-- THE DATA follows --

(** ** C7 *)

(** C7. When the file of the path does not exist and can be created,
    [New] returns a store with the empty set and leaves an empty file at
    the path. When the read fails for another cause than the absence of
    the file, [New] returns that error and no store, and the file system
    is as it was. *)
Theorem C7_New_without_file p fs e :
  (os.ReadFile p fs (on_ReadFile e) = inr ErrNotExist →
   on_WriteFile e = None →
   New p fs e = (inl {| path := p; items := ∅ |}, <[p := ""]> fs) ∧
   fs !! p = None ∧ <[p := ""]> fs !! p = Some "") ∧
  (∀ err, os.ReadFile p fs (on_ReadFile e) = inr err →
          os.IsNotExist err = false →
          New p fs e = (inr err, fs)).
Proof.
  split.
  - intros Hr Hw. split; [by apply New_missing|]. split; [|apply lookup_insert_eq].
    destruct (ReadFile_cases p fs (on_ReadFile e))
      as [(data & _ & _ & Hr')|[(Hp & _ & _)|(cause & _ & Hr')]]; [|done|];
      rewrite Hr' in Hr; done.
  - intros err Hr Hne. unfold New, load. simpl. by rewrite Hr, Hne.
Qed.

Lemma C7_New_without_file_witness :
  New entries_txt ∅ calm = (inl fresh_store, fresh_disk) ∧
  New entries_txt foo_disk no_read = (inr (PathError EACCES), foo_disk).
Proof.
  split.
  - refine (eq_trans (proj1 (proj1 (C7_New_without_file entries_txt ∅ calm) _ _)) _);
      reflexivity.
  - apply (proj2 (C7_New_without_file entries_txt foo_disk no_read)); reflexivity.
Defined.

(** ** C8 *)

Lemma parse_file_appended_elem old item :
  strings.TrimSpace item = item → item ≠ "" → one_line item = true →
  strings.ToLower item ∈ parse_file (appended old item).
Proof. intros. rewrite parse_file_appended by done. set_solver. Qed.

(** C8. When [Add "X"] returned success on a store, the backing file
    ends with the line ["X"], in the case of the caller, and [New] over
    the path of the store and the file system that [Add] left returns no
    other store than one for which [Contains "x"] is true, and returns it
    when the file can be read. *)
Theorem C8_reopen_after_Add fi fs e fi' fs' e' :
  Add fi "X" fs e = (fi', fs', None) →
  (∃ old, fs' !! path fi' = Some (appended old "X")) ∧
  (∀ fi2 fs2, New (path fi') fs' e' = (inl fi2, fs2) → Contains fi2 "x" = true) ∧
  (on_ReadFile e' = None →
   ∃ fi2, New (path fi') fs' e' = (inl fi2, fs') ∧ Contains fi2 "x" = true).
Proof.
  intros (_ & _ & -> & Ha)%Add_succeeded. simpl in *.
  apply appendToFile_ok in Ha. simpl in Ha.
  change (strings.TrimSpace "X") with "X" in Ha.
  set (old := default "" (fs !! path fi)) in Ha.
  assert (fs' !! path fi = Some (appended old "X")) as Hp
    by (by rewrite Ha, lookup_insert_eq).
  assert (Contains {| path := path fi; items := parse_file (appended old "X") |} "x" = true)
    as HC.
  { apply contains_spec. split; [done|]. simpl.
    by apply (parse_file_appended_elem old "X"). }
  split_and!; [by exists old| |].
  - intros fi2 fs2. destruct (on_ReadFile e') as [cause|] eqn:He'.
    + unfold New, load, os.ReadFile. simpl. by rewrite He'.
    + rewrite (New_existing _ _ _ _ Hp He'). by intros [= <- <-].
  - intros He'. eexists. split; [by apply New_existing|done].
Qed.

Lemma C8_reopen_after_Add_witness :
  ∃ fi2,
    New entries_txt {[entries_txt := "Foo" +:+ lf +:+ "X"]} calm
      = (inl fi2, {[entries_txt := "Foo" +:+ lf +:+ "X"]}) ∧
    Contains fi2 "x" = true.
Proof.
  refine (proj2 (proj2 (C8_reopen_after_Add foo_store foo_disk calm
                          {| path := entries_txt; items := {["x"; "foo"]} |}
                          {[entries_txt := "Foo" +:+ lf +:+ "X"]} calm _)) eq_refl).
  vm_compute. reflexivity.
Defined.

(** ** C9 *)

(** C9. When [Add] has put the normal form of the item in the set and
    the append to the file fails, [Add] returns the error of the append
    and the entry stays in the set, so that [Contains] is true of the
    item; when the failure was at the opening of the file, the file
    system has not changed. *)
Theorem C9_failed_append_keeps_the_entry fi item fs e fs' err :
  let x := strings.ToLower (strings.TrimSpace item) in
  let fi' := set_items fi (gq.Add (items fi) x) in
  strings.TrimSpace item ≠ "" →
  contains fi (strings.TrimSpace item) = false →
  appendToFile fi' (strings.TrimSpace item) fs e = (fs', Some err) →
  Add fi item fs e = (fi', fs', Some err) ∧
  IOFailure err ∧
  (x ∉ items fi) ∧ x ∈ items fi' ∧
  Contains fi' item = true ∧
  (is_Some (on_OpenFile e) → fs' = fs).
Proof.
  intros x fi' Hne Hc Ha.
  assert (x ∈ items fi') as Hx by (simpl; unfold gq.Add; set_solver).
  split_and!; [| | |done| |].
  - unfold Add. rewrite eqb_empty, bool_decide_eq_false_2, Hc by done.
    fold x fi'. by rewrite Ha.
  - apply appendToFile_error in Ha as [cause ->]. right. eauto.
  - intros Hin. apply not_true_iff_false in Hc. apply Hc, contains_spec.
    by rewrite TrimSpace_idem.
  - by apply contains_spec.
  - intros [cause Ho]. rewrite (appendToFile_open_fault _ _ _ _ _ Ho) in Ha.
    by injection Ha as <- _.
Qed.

-- THE DATA concluded --

All lines above from the one holding "(on_ReadFile e' = None →" to the one holding "IOFailure err ∧", inclusive, are to be copied exactly; no other line is wanted.

__RESPONSE__
  (on_ReadFile e' = None →
   ∃ fi2, New (path fi') fs' e' = (inl fi2, fs') ∧ Contains fi2 "x" = true).
Proof.
  intros (_ & _ & -> & Ha)%Add_succeeded. simpl in *.
  apply appendToFile_ok in Ha. simpl in Ha.
  change (strings.TrimSpace "X") with "X" in Ha.
  set (old := default "" (fs !! path fi)) in Ha.
  assert (fs' !! path fi = Some (appended old "X")) as Hp
    by (by rewrite Ha, lookup_insert_eq).
  assert (Contains {| path := path fi; items := parse_file (appended old "X") |} "x" = true)
    as HC.
  { apply contains_spec. split; [done|]. simpl.
    by apply (parse_file_appended_elem old "X"). }
  split_and!; [by exists old| |].
  - intros fi2 fs2. destruct (on_ReadFile e') as [cause|] eqn:He'.
    + unfold New, load, os.ReadFile. simpl. by rewrite He'.
    + rewrite (New_existing _ _ _ _ Hp He'). by intros [= <- <-].
  - intros He'. eexists. split; [by apply New_existing|done].
Qed.

Lemma C8_reopen_after_Add_witness :
  ∃ fi2,
    New entries_txt {[entries_txt := "Foo" +:+ lf +:+ "X"]} calm
      = (inl fi2, {[entries_txt := "Foo" +:+ lf +:+ "X"]}) ∧
    Contains fi2 "x" = true.
Proof.
  refine (proj2 (proj2 (C8_reopen_after_Add foo_store foo_disk calm
                          {| path := entries_txt; items := {["x"; "foo"]} |}
                          {[entries_txt := "Foo" +:+ lf +:+ "X"]} calm _)) eq_refl).
  vm_compute. reflexivity.
Defined.

(** ** C9 *)

(** C9. When [Add] has put the normal form of the item in the set and
    the append to the file fails, [Add] returns the error of the append
    and the entry stays in the set, so that [Contains] is true of the
    item; when the failure was at the opening of the file, the file
    system has not changed. *)
Theorem C9_failed_append_keeps_the_entry fi item fs e fs' err :
  let x := strings.ToLower (strings.TrimSpace item) in
  let fi' := set_items fi (gq.Add (items fi) x) in
  strings.TrimSpace item ≠ "" →
  contains fi (strings.TrimSpace item) = false →
  appendToFile fi' (strings.TrimSpace item) fs e = (fs', Some err) →
  Add fi item fs e = (fi', fs', Some err) ∧
  IOFailure err ∧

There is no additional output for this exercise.